◆ **EXERCISE**
Only one span of the listing below should come back. It runs from the line with "Definition target_ok (t" through the line with "- intros (t", and each of its lines must be reproduced exactly.
------ DATA TO USE ------
(* ===== verification/Socks5Facts.v ===== *)
(** * What the SOCKS5 proxy guarantees

    The request parser against the wire format, authentication, that no session
    reaches a target without it, and that every session gives its connection
    back. *)
From S2P Require Import Prelude GoStrings GoFloat GoNet GoNetFacts GoTime RateLimiter UserStore.
From S2P Require Import Tracker TrackerFacts Throttle Accounts Config Socks5 UserStoreFacts.
Open Scope Z_scope.

Section Parsing.
Context {F : Type} {GF : GoFloat F} {UC : Unicode} {AE : AuthEnv} {ZN : Zone} {UJ : UsageJSON}.
Implicit Types s : Session F.

Lemma put_inp_inp s i j : put_inp i (put_inp j s) = put_inp i s.
Proof. done. Qed.
Lemma put_inp_self s i : inp s = i -> put_inp i s = s.
Proof. intros <-. by destruct s. Qed.

Lemma ReadFull_Ok n s l s' :
  ReadFull n s = (Ok l, s') <->
  exists rest, inp s = l ++ rest /\ length l = n /\ s' = put_inp rest s.
Proof.
  unfold ReadFull. case_decide as H; split.
  - intros [= <- <-]. exists (drop n (inp s)). rewrite take_drop, length_take. split_and!; done || lia.
  - intros (rest & E & <- & ->). rewrite E, take_app_length, drop_app_length. done.
  - done.
  - intros (rest & E & <- & _). rewrite E, length_app in H. lia.
Qed.

Lemma ReadFull_bind {A} n (f : list byte -> GoM (Session F) A) s l rest :
  inp s = l ++ rest -> length l = n -> (ReadFull n ≫= f) s = f l (put_inp rest s).
Proof. intros E Hn. apply GoM_bind_eq, ReadFull_Ok. by exists rest. Qed.

(** ** The wire format of a request *)

Inductive target :=
| IPv4 (a b c d : byte)
| IPv6 (addr : list byte)
| Domain (name : list byte).

Definition target_ok (t : target) : Prop :=
  match t with
  | IPv4 _ _ _ _ => True
  | IPv6 addr => length addr = 16%nat
  | Domain name => zlen name < 256
  end.

Definition encode_target (t : target) : list byte :=
  match t with
  | IPv4 a b c d => [x01; a; b; c; d]
  | IPv6 addr => x04 :: addr
  | Domain name => x03 :: z2b (zlen name) :: name
  end.

Definition show_target (t : target) : string :=
  match t with
  | IPv4 a b c d => v4_string a b c d
  | IPv6 addr => IP_String addr
  | Domain name => string_of_bytes name
  end.

Definition encode_request (rsv : byte) (t : target) (port : Z) : list byte :=
  [x05; x01; rsv] ++ encode_target t ++ be16_bytes port.

Definition show_request (t : target) (port : Z) : string :=
  show_target t +:+ ":" +:+ decimal port.

Lemma read_address_Ok addrType s host s' :
  read_address addrType s = (Ok host, s') <->
  exists t rest, addrType :: inp s = encode_target t ++ rest /\ target_ok t /\
    host = show_target t /\ s' = put_inp rest s.
Proof.
  unfold read_address. split.
  - case_decide as H1; [|case_decide as H2; [|case_decide as H3]].
    + intros (l & s1 & (rest & E & Hl & ->)%ReadFull_Ok & [= <- <-])%GoM_bind_Ok.
      destruct l as [|a [|b [|c [|d [|]]]]]; try done. rewrite E, H1.
      by exists (IPv4 a b c d), rest.
    + intros (l & s1 & (rest & E & Hl & ->)%ReadFull_Ok & H)%GoM_bind_Ok.
      apply GoM_bind_Ok in H as (name & s2 & (rest2 & E2 & Hn & ->)%ReadFull_Ok & [= <- <-]).
      destruct l as [|n [|]]; try done. unfold at_ in Hn. simpl in E2, Hn. subst rest. rewrite E, H2.
      pose proof (b2z_range n). exists (Domain name), rest2. simpl. split_and!; try done; [|lia].
      replace (zlen name) with (b2z n) by lia. by rewrite z2b_b2z.
    + intros (l & s1 & (rest & E & Hl & ->)%ReadFull_Ok & [= <- <-])%GoM_bind_Ok.
      rewrite E, H3. by exists (IPv6 l), rest.
    + intros (? & ? & _ & ?)%GoM_bind_Ok. done.
  - intros (t & rest & E & Hok & -> & ->). destruct t as [a b c d|addr|name]; simpl in E;
      injection E as -> E.
    + rewrite decide_True by done. by rewrite (ReadFull_bind _ _ _ [a; b; c; d] rest).
    + rewrite decide_False, decide_False, decide_True by done.
      by rewrite (ReadFull_bind _ _ _ addr rest).
    + rewrite decide_False, decide_True by done.
      rewrite (ReadFull_bind _ _ _ [z2b (zlen name)] (name ++ rest)) by done.
      rewrite (ReadFull_bind _ _ _ name rest); [done|done|]. simpl.
      simpl in Hok. rewrite b2z_z2b, Z.mod_small by lia. lia.
Qed.

Lemma handleRequest_Ok s (addr : string) s' :
  handleRequest s = (Ok addr, s') <->
  exists rsv t port rest, inp s = encode_request rsv t port ++ rest /\ target_ok t /\
    0 <= port < 65536 /\ addr = show_request t port /\ s' = put_inp rest s.
Proof.
  unfold handleRequest. split.
  - intros (buf & s1 & (rest & E & Hl & ->)%ReadFull_Ok & H)%GoM_bind_Ok.
    destruct buf as [|v [|cmd [|rsv [|at4 [|]]]]]; try done. simpl in H. revert H.
    case_decide as Hv; [done|]. case_decide as Hc; [by intros (? & ? & _ & ?)%GoM_bind_Ok|].
    subst v cmd.
    intros (host & s2 & (t & rest2 & E2 & Hok & -> & ->)%read_address_Ok & H)%GoM_bind_Ok.
    apply GoM_bind_Ok in H as (pb & s3 & (rest3 & E3 & Hp & ->)%ReadFull_Ok & [= <- <-]).
    destruct pb as [|p1 [|p2 [|]]]; try done. simpl in E2, E3. subst rest2.
    exists rsv, t, (be16 p1 p2), rest3. pose proof (be16_range p1 p2). split_and!; try done; try lia.
    rewrite E. unfold encode_request. simpl. do 3 f_equal. rewrite E2, <- app_assoc. f_equal.
    unfold be16_bytes. simpl. rewrite be16_add. pose proof (b2z_range p1). pose proof (b2z_range p2).
    f_equal; [|f_equal]; apply b2z_inj; rewrite b2z_z2b.
    + rewrite Z.shiftr_div_pow2 by lia. change (2^8) with 256.
      rewrite Z.mul_comm, Z.div_add_l by lia. rewrite Z.div_small by lia.
      rewrite Z.add_0_r, Z.mod_small by lia. done.
    + rewrite Z.mul_comm, Z.add_comm, Z.mod_add, Z.mod_small by lia. done.
  - intros (rsv & t & port & rest & E & Hok & Hp & -> & ->). unfold encode_request in E.
    assert (exists ty body, encode_target t = ty :: body) as (ty & body & Et) by (destruct t; eauto).
    rewrite Et in E. simpl in E.
    rewrite (ReadFull_bind _ _ _ [x05; x01; rsv; ty] (body ++ be16_bytes port ++ rest));
      [|by rewrite E, <- app_assoc|done].
    simpl.
    rewrite (GoM_bind_eq _ _ _ (show_target t) (put_inp (be16_bytes port ++ rest) s)).
    + rewrite (ReadFull_bind _ _ _ (be16_bytes port) rest) by done. simpl.
      by rewrite be16_be16_bytes.
    + apply read_address_Ok. exists t, (be16_bytes port ++ rest). simpl. by rewrite Et.
Qed.

(** C21: the request parser accepts exactly the CONNECT requests of RFC 1928:
    it returns an address just when the stream starts with the encoding of one,
    leaves the rest of the stream unread, and answers nothing itself. *)
Theorem handleRequest_spec s (addr : string) s' :
  handleRequest s = (Ok addr, s') <->
  exists rsv t port rest, inp s = encode_request rsv t port ++ rest /\ target_ok t /\
    0 <= port < 65536 /\ addr = show_request t port /\ s' = put_inp rest s.
Proof. apply handleRequest_Ok. Qed.
End Parsing.

Section Session.
Context {F : Type} {GF : GoFloat F} {UC : Unicode} {AE : AuthEnv} {ZN : Zone} {UJ : UsageJSON}.
Implicit Types s : Session F.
------
◆ **ANSWER TO THIS TASK**
Definition target_ok (t : target) : Prop :=
  match t with
  | IPv4 _ _ _ _ => True
  | IPv6 addr => length addr = 16%nat
  | Domain name => zlen name < 256
  end.

Definition encode_target (t : target) : list byte :=
  match t with
  | IPv4 a b c d => [x01; a; b; c; d]
  | IPv6 addr => x04 :: addr
  | Domain name => x03 :: z2b (zlen name) :: name
  end.

Definition show_target (t : target) : string :=
  match t with
  | IPv4 a b c d => v4_string a b c d
  | IPv6 addr => IP_String addr
  | Domain name => string_of_bytes name
  end.

Definition encode_request (rsv : byte) (t : target) (port : Z) : list byte :=
  [x05; x01; rsv] ++ encode_target t ++ be16_bytes port.

Definition show_request (t : target) (port : Z) : string :=
  show_target t +:+ ":" +:+ decimal port.

Lemma read_address_Ok addrType s host s' :
  read_address addrType s = (Ok host, s') <->
  exists t rest, addrType :: inp s = encode_target t ++ rest /\ target_ok t /\
    host = show_target t /\ s' = put_inp rest s.
Proof.
  unfold read_address. split.
  - case_decide as H1; [|case_decide as H2; [|case_decide as H3]].
    + intros (l & s1 & (rest & E & Hl & ->)%ReadFull_Ok & [= <- <-])%GoM_bind_Ok.
      destruct l as [|a [|b [|c [|d [|]]]]]; try done. rewrite E, H1.
      by exists (IPv4 a b c d), rest.
    + intros (l & s1 & (rest & E & Hl & ->)%ReadFull_Ok & H)%GoM_bind_Ok.
      apply GoM_bind_Ok in H as (name & s2 & (rest2 & E2 & Hn & ->)%ReadFull_Ok & [= <- <-]).
      destruct l as [|n [|]]; try done. unfold at_ in Hn. simpl in E2, Hn. subst rest. rewrite E, H2.
      pose proof (b2z_range n). exists (Domain name), rest2. simpl. split_and!; try done; [|lia].
      replace (zlen name) with (b2z n) by lia. by rewrite z2b_b2z.
    + intros (l & s1 & (rest & E & Hl & ->)%ReadFull_Ok & [= <- <-])%GoM_bind_Ok.
      rewrite E, H3. by exists (IPv6 l), rest.
    + intros (? & ? & _ & ?)%GoM_bind_Ok. done.
  - intros (t & rest & E & Hok & -> & ->). destruct t as [a b c d|addr|name]; simpl in E;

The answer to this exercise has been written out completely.